Kenanga Research & Investment

Boustead Holdings - 9M14 Below Expectations

kiasutrader
Publish date: Fri, 28 Nov 2014, 09:51 AM

Period  3Q14/9M14

Actual vs. Expectations Boustead Holdings (Boustead) reported 9M14 PATAMI of RM130m (-50% YoY) which came in below both our expectations and consensus’. 9M14 net profit accounts for 38% of our, and consensus’, full-year forecasts. The negative variance from our forecast is due to lower-than-expected contribution in its plantations and heavy industries.

Dividends  A third interim single tier DPS of 7.5 sen was declared. This brings its 9M14 total dividend to 22.5 sen which is in line with our expectation.

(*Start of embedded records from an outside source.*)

(* ===== verification/Prelude.v ===== *)
(** * EventStreamCore: a verification development of the C++ event engine

    EventStreamCore receives events over TCP and UDP, routes them by topic and priority to
    three queues, and has one processor thread per queue handle, store and announce them.
    This library translates the engine's classes to executable definitions, or to step
    relations where several threads touch the same memory, and proves that they do what
    the engine promises.  File names below are relative to [src/]; [core/] abbreviates
    [src/core/] for sources and [include/eventstream/core/] for headers.

    ** The program and the files that model it

    An event travels through these parts, in this order.

    - Ingest.  [FrameParser.v] ([core/ingest/frame_parser.cpp]) is the wire format.
      [TcpServer.v] ([tcp.cpp]), [EpollServer.v] ([epoll.cpp]) and [UdpServer.v]
      ([udp.cpp]) cut the received bytes into frames: [handleClient], [processBuffer] with
      [handleRead], [acceptConnections_step] and [worker_event], and [receiveLoop].  They
      are written against the class [IngestSink.FrameSink], what a server does with a
      parsed frame.  [EpollWorkers.v] has the accept thread and the workers of the epoll
      server side by side.
    - Making the event.  [EventFactory.v] ([core/events/event_factory.cpp]) is the
      checksum and [createEvent]; [Event.v] ([core/events/event.hpp],
      [core/memory/hp_event.hpp]) the data and the shared heap of events; [Pools.v] the
      recycling of events: the per-thread [EventPool] ([core/memory/event_pool.hpp]) and
      the global [IngestEventPool] ([core/ingest/pool.hpp]).  [Pipeline.v] is the instance
      of [FrameSink] made of the pool, the factory and [Dispatcher::tryPush].
    - Routing.  [Dispatcher.v] ([core/events/dispatcher.cpp]): the inbound queue, [route]
      with the table of [TopicTable.v] ([core/events/topic_table.cpp]) and the pressure
      level, and a turn of the loop with its retries.
    - Queues.  [EventBus.v] ([core/events/event_bus.cpp]): three queues with their
      overflow policies.  The ring of the realtime queue is [Spsc.v]
      ([core/queues/spsc.hpp]), the inbound queue [Mpsc.v] ([core/queues/mpsc.hpp]), the
      place of what is thrown away [Dlq.v] ([core/events/dead_letter_queue.cpp]).
      [Fanout.v] runs the dispatcher on a whole burst.
    - Processing.  [Processor.v] holds the world of the processors, their monad and the
      realtime processor ([core/processor/realtime.cpp]); [Transactional.v]
      ([transactional.cpp]) and [Batch.v] ([batch.cpp]) the two others; [Manager.v]
      ([manager.cpp]) the loop that feeds them.  They use [Dedup.v]
      ([core/queues/dedup.cpp]; in [DedupReclaim.v] with its nodes in a heap, while
      [cleanup] runs), [Handlers.v] ([core/processor/handler.hpp], [alert.hpp]),
      [Output.v] ([output.hpp], the observers of processed events) and [Storage.v]
      ([core/storage/storage.cpp], the binary log).  [Drain.v] composes loop, processor and
      storage for the realtime and the batch queue, as [Manager.v] does for the
      transactional one, and [Delivery.v] puts the ends together: socket to file.
      [Safety.v] says which calls of a processor leave the rest of the engine as it was and
      [Ledger.v] what each adds to the books: the log, the buckets, the counters.
    - The whole.  [Engine.v] is the running engine with its threads interleaved: a server
      that delivers frames, the dispatcher, the three loops and the manager's switches.
      [Access.v] has the calls of the processors as programs of single accesses and
      [Interleaving.v] the engine with these calls side by side; [Typing.v] is the type
      of the events in it.  The ends of the threads are in [Shutdown.v], by whole calls, and
      in [Teardown.v], where the [stop] of a processor is a program of accesses too;
      [Private.v] has what that rests on, the state only one thread writes.
    - The program.  [Startup.v] ([main.cpp]; [start] and [stop] of the dispatcher and of the
      manager) builds the components, starts them and takes them down.  [TcpLifecycle.v],
      [UdpLifecycle.v] and [EpollLifecycle.v] are [start] and [stop] of the servers on the
      table of descriptors of [Descriptors.v]; [Joining.v] which of the joins return;
      [Numa.v] ([core/memory/numa.hpp]) the binding of threads and memory.
    - Around it.  [Metrics.v] ([core/metrics/registry.cpp]) and [Histogram.v]
      ([core/metrics/histogram.hpp]) measure, [Profiler.v] ([core/metrics/profiler.hpp],
      [core/utils/clock.hpp]) is used by no other part; [Config.v] ([core/config/loader.cpp]) reads
      the configuration, [Bridge.v] ([bridge/esccore.cpp]) is the C interface with its
      globals, [Embedding.v] its [init] and [shutdown] on the whole process, and
      [ThreadPool.v] ([core/utils/thread_pool.cpp]) a pool no other component uses.

    A file has one Module per class, named after it; a class's members are the fields of a
    Record and its functions are Definitions, by the names of the source.  This file holds
    what all share: machine words, bytes, [outcome], list lemmas and the tactics.

    ** How the code is translated

    - An unsigned integer is a [Z] and arithmetic that can leave its width goes through
      [wrap], [add64], [sub64].  A [double] is a binary64 number of [SpecFloat].
    - [outcome] is the result of a piece of code: [Ret], [Throw] with the message, or [UB]
      where C++ leaves the behaviour undefined (a read past a buffer, [front] of an empty
      queue, a freed object).  That [UB] is not reached is proved, or shown reachable.
    - Code one thread runs, or that holds a mutex, is a function from state to state.  A
      [shared_ptr] to an event is an address in a heap, because the dispatcher and the bus
      write through it.  The processors use the monad [M] of [Processor.v], in which what
      was done before an exception is kept.
    - Code that several threads run without a common mutex is a step relation, one step per
      access to shared memory, and the theorems speak of every interleaving: [SpscConc],
      [Mpsc], [DedupRace], [DedupReclaim], [IngestEventPool], [ThreadPool].  In the engine as a whole
      ([Engine.exec]) a step is a call of a part, what a thread carries between two calls is
      in the state, and a schedule is a list of calls in any order; [Interleaving.exec] takes
      the calls of the processors apart into their accesses - a counter, the dead-letter
      queue, the log, the observers, a flag, each under its own lock or atomic - and runs
      them in any order too, and [Teardown.exec] the loops' ends with them.  Memory is sequentially
      consistent; the orderings the source asks for are noted where they matter.
    - Clock readings, results of system calls, whether the file system accepts a write, the
      order a hash map is walked in, and what other threads do while a lock is released are
      arguments of the definitions; theorems hold for all of them unless they say so.
      Handlers, callbacks, observers and yaml-cpp are foreign code: parameters.
    - Log lines are left out, except where the log is the purpose (alerts, the dead-letter
      file).  [assert] is compiled out.  Integers on disk are little-endian, as on the hosts
      the build targets; the reason of a dropped batch is a C string, without NUL.

    ** What is proved

    - End to end.  [interleaved_conserves_events]: on every schedule of the whole engine,
      the calls of the processors interleaved access by access, each
      event that was admitted is in exactly one place - a queue, a thread's hand, the
      processors' books or the dead letters - and each queue hands its events on in order;
      [engine_conserves_events] is the same with whole calls, and [coarse_is_interleaved]
      says that those are schedules of the other kind.  [interleaved_calls_dispose_once]: each call that ends
      has logged, buried or put into a bucket its event once, and the log is a shuffle of what
      the three loops stored, nothing torn.  [interleaved_journal_exact] and
      [interleaved_shutdown_on_disk]: what becomes of every event, in every such schedule
      with the ends of the threads in it, and what the file holds once all have left, which
      from every state they can ([journal_exact] and [shutdown_on_disk] are the same by whole
      calls).  [engine_events_well_typed]: what an event
      looks like, always.  [engine_comes_to_rest]: without new frames the threads run out of work after a number
      of calls known beforehand, whatever their order, and then nothing is in flight.
      [socket_to_disk]: a burst that arrives over TCP at an idle engine is read
      back from the file, every frame once.  Its stages, for arbitrary input:
      [tcp_to_inbound], [udp_to_inbound], [epoll_to_inbound] (frames become the events of the
      inbound queue, in order, however the stream is cut), [dispatch_one_keeps_event] (the
      dispatcher loses none), [realtime_queue_to_disk], [transactional_queue_to_disk] and
      [batch_queue_to_disk] (what the file and the dead-letter queue hold after a loop).
    - The program.  [startup_wires_engine] (what [main] builds is the idle engine the
      delivery theorem asks for), [main_exit_code], [main_restores_descriptors] (a thread
      refused on the way unwinds what runs), [library_restarts] (the C interface gives back
      all it took and starts again as it did first), [stop_returns_when_woken], and as lemmas
      [tcp_gives_descriptors_back], [epoll_gives_descriptors_back], [bind_to_node_first_cpu].
    - Ingest.  [parseFullFrame_encode] and [parseFullFrame_total] (round trip, and exactly
      which error on which bytes), [tcp_reassembly], [tcp_buffer_bounded],
      [epoll_matches_tcp], [epoll_connections_isolated] (the pointer into the connection table
      used without the lock stays valid), [handleRead_verdict], [active_connections_accurate],
      [udp_datagram_handled].
    - Queues.  [bus_refines_queues] (a simulation by three bounded queues with policies),
      [spsc_interleaved_fifo], [mpsc_fifo_memory_safe], [dedup_refines_map],
      [dedup_insert_race], [dedup_cleanup_safe], [dlq_keeps_latest],
      [ingest_pool_safe], [pool_never_aliases], [thread_pool_runs_every_task].
    - Processing.  [realtime_disposition], [transactional_once_per_window],
      [batch_stores_each_once], [runLoop_in_order], [storage_log_roundtrip],
      [getHandler_longest_prefix], [builtin_handlers_guarded], [notify_keeps_subscribers],
      [subscriber_contract].
    - Data.  [calculateCRC32_reference], [crc32_detects_burst], [loadFromFile_print],
      [loadConfig_checked], [histogram_brackets], [observability_after_lifecycle].
    - What the code does not do.  Some theorems state a behaviour its authors did not
      intend, on every input of a class or on a run that is given: [second_consumer_duplicates],
      [storage_failure_loses_event], [full_disk_unnoticed], [pressure_is_sticky], [udp_length_overflow],
      [handler_exception_repeats], [mpsc_size_underflow_refuses],
      [dedup_contended_insert_lost], [dedup_reader_reads_freed],
      [dedup_recycled_head_accepts_twice], [alert_throw_loses_event], [batch_stop_throw_escapes], [batch_drop_counted_thrice], [shutdown_lost_wakeup],
      [observability_race], [worker_event_hangup_discards], [refused_epoll_closes_stdin],
      [tcp_stop_held_up], [unbound_server_reported], [refused_thread_leaks].

    ** Interfaces

    [IngestSink.FrameSink] separates the servers from the pipeline behind them;
    [Manager.LeavesQueues] is what a processor owes the loop that feeds it (it may throw,
    it leaves the queues alone), proved of the realtime and the transactional processor;
    the batch processor, told to drop, empties its own queue and is no instance.
    [Config.Yaml] is the part of yaml-cpp the loader calls.

    ** Fuel and bounds

    [TcpServer.drain] and [EpollServer.process_loop] get one unit more than the buffer has
    bytes and use at least four bytes a turn; that they never stop for lack of fuel is part
    of [tcp_buffer_bounded] and [handleRead_verdict].  [Storage.read_log], the reader of the
    specification, gets the number of events.  [Transactional.retry] and
    [Dispatcher.push_retry] recurse on the attempts left.  [Manager.turns] and
    [UdpServer.receiveLoop] recurse on the list of turns: how long a loop runs is decided by
    the other threads; [runLoop_in_order] says how many passes empty the queue.  A step
    relation has no fuel; for the thread pool [potential] bounds the number of its steps, for
    the joins of a [stop] [Joining.measure], for the engine [Engine.work_left].  [socket_to_disk] is about at most 12000 frames,
    what the realtime ring takes below the first pressure level, and one pass of each loop
    for each event.

    ** What is not modelled

    The kernel, libnuma, yaml-cpp and spdlog: their answers are parameters.  The socket
    options, the Windows branches and the signal handler of [main.cpp] have no state the
    engine reads.  [benchmark/] and [unittest/] are not part of the engine.  Nor are a
    processor with a storage of its own ([setStorage] on one that shares it, which [main] and
    the C interface do not call) and memory that runs out.  A thread that cannot be created is in
    the starts of all components; a client of the TCP server that is refused one ends the
    process ([TcpLifecycle.accept_client]), and the runs of the theorems meet none.  The
    dispatcher and the bus push a retry at a time: each push is one section under the queue's
    mutex or one operation of the ring, whose accesses are in [SpscConc]. *)

From Stdlib Require Export List ZArith Lia.
From stdpp Require Export base tactics gmap strings relations functions list.
From Stdlib Require Import Strings.Byte.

Key Result Highlights QoQ, the 3Q14 net profit came in at RM18m (-60% QoQ) due to the weaker contributions from plantation, heavy industries and pharmaceutical divisions. The poor set of results was on account of lower sales volume and softer palm product prices. Average palm oil price realised for the current quarter of was 14% lower to RM2,220 per MT while FFB crop production for the current quarter increased by 12% to 275,008 MT. In the pharmaceutical division, the weaker results were due to lower off-take for in-house products from government hospitals as well as higher operating expenses, including research and development expenditure. The heavy industries division was hit by cost overruns in the ship repair projects.

 YoY, 9M14 PATAMI fell 50% due largely to lower contribution from heavy industries and plantations divisions. Higher finances costs and lower associates’ contribution further dragged down overall bottomline. However, the star performers were from both pharmaceuticals and plantation divisions. Plantation was purely driven by higher CPO prices since >90% of its  creage are matured. Pharmaceutical was driven by the absence of amortisation charges from the novation agreement to supply pharmaceutical products and higher volume sales.

Outlook  Boustead’s prospects are expected to be mixed.

 We expect the trading & manufacturing, and pharmaceutical divisions to show growth and deliver sustainable recurring incomes. The trading & manufacturing division’s growth will be underpinned by its captive market from Boustead Petroleum

Marketing Sdn Bhd, which conducts marketing and distribution of petroleum products under the BHPetrol retailing brand. Its pharmaceutical division is supported by Pharmaniaga Logistics’ government concession agreement.

 The plantation earnings, meanwhile, will hinge largely on CPO price movements since 91% of its plantation lands are already matured of which outlook over the medium -term looks less promising.

 For the property division, the earnings growth is likely to be flat in the absence of new large-scale property projects launching of late.

 The heavy industries division is expected to remain stable but risk lies in potential future cost overruns from its legacy commercial projects.